Best left to lame, heavy-handed "developers & realtrors" news coverage in the future!
yrs,
JB
Has that "salvage yard" mistique ;)
i'm getting old enough to lament the loss of elegance in contemporary american architecture :-(
Why?
better than the other towers at hudson yards. not that its a high bar to pass.
In a sense this is a successful building. It fits in well with context—Hudson Yards—yet provides some variation. And it reflects current socio-economic forces and values. That both context and culture are simplistic, narrow, and abstract, and are providing diminishing returns is another matter.
I agree that it does these things, but in a very blatant, ham-fisted manner. I'd love a little more subtlety.
So much undulating going on these days...
This visually mimicks a future where buildings are constructed out of the ruins and rubble of a previous civilization.
Like buildings built out of the stone stripped off of the pyramids.
Gary, what are the socio-economic values that you think are being reflected in this work?
ban glass and steel.
Looks like some drunk shipyard workers had a bet on how high they could stack empty shipping containers....

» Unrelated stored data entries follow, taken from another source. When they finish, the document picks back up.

#[export] Hint Extern 0 (QueryFrame _) => apply _ : steps.
#[export] Hint Extern 0 (CoreFrame _) => apply _ : steps.
#[export] Hint Extern 0 (Frame _) => apply _ : steps.
#[export] Hint Extern 0 (LockFrame _) => apply _ : steps.
#[export] Hint Resolve frame_assign : steps.
#[export] Hint Extern 1 (steps _ (call _)) => apply frame_call; [apply _|reflexivity] : steps.
#[export] Hint Extern 1 (steps _ (modify _)) =>
  intros ?; first [apply frame_rcf|apply frame_psst|apply frame_log|apply frame_lock
    |apply frame_ha; intros [? ? []]; reflexivity|apply frame_glob] : steps.

(** The history only grows, so what happened stays in it. *)
Lemma quiet_keeps {A} (m : MW A) s o s' e :
  steps quiet m → m s = (o, s') → e ∈ w_trace s → e ∈ w_trace s'.
Proof.
  intros Hm Hrun He. destruct (steps_run _ _ _ _ _ Hm Hrun) as (new & -> & _).
  apply elem_of_app. by right.
Qed.

(** What happened between two points of a run. *)
Definition since (s s' : World) (P : Trace → Prop) : Prop :=
  ∃ new, w_trace s' = new ++ w_trace s ∧ P new.

(** The request [c] was made. *)
Definition did (c : Call) (t : Trace) : Prop := ∃ r, Ev c r ∈ t.

Lemma since_refl s (P : Trace → Prop) : P [] → since s s P.
Proof. intros H. by exists []. Qed.

Lemma since_trans s1 s2 s3 (P Q R : Trace → Prop) :
  since s1 s2 P → since s2 s3 Q → (∀ n1 n2, P n1 → Q n2 → R (n2 ++ n1)) → since s1 s3 R.
Proof.
  intros (n1 & E1 & H1) (n2 & E2 & H2) HR. exists (n2 ++ n1).
  rewrite E2, E1, app_assoc. eauto.
Qed.

Lemma since_push s e (P : Trace → Prop) : P [e] → since s (push e s) P.
Proof. intros H. by exists [e]. Qed.

Lemma did_app c t1 t2 : did c (t1 ++ t2) ↔ did c t1 ∨ did c t2.
Proof. unfold did. set_solver. Qed.

Lemma did_cons c d (r : resp d) t : did c (Ev d r :: t) ↔ c = d ∨ did c t.
Proof.
  unfold did. split.
  - intros [x Hx]. apply elem_of_cons in Hx as [[= -> _]|Hx]; eauto.
  - intros [->|[x Hx]]; [exists r; left|exists x; by right].
Qed.

Lemma did_nil c : ¬ did c [].
Proof. intros [r Hr]. by apply not_elem_of_nil in Hr. Qed.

Looks like something from Portal.
Erik (et al.)—
The transcendence of speculation, wealth, brand, and status; their total separation from a culture, our history, a city, the rest of us. It is consummate and self-consuming abstraction.
The asset-management team BlackRock signed up to spend $1.25 billion in rent over 20 years. The retail complex will have at least six places where you can spend five figures on a wristwatch.
The architecture has to match, and we've been given a modernism without moment or reflection, of diminishing assumptions, which has to bump or twist itself in some way to keep from disappearing into total and blinding abstraction.
Somehow the DSM tower has to fit in with all this yet at the same time distinguish itself. Why not a fractured tower. Try to imagine something else here. However tasteful and significant, it would stand out like a sore thumb.
The Davidson piece is quite good.
The great promise of Hudson Yards was that a whole new zone of the postindustrial metropolis could be manufactured from scratch without the burdens of a messy past. There were no residents to displace, no favorite bookstores to bulldoze or preservationists to placate. Here was a chance to dream up the metropolis of the future afresh. But the political climate and economic imperatives short-circuited those fantasies and we got a bloated simulacrum instead. That failure to learn from past blunders, or to strive for a more equitable and humane city, constitutes a massive institutionalized failure of imagination decades in the making.
Architecture, like politics and war, springs from a million separate decisions made within the context of vast historical forces, decisions that can seem freer or more meaningful than they really are. At Hudson Yards, the path to the ribbon-cutting followed an inexorable trajectory based on impregnable financial logic. Underutilized space must be reclaimed for its highest and best use. The MTA needed cash. Costs were high, so potential profits had to be too. The most efficient way to finance and engineer the project was to hand it off to a single developer, who was only ever going to build a city as a luxury product. Each decision made the next one essentially foreordained.
This para-Manhattan, raised on a platform and tethered to the real thing by one subway line, has no history, no holdover greasy spoons, no pockets of blight or resident eccentrics — no memories at all.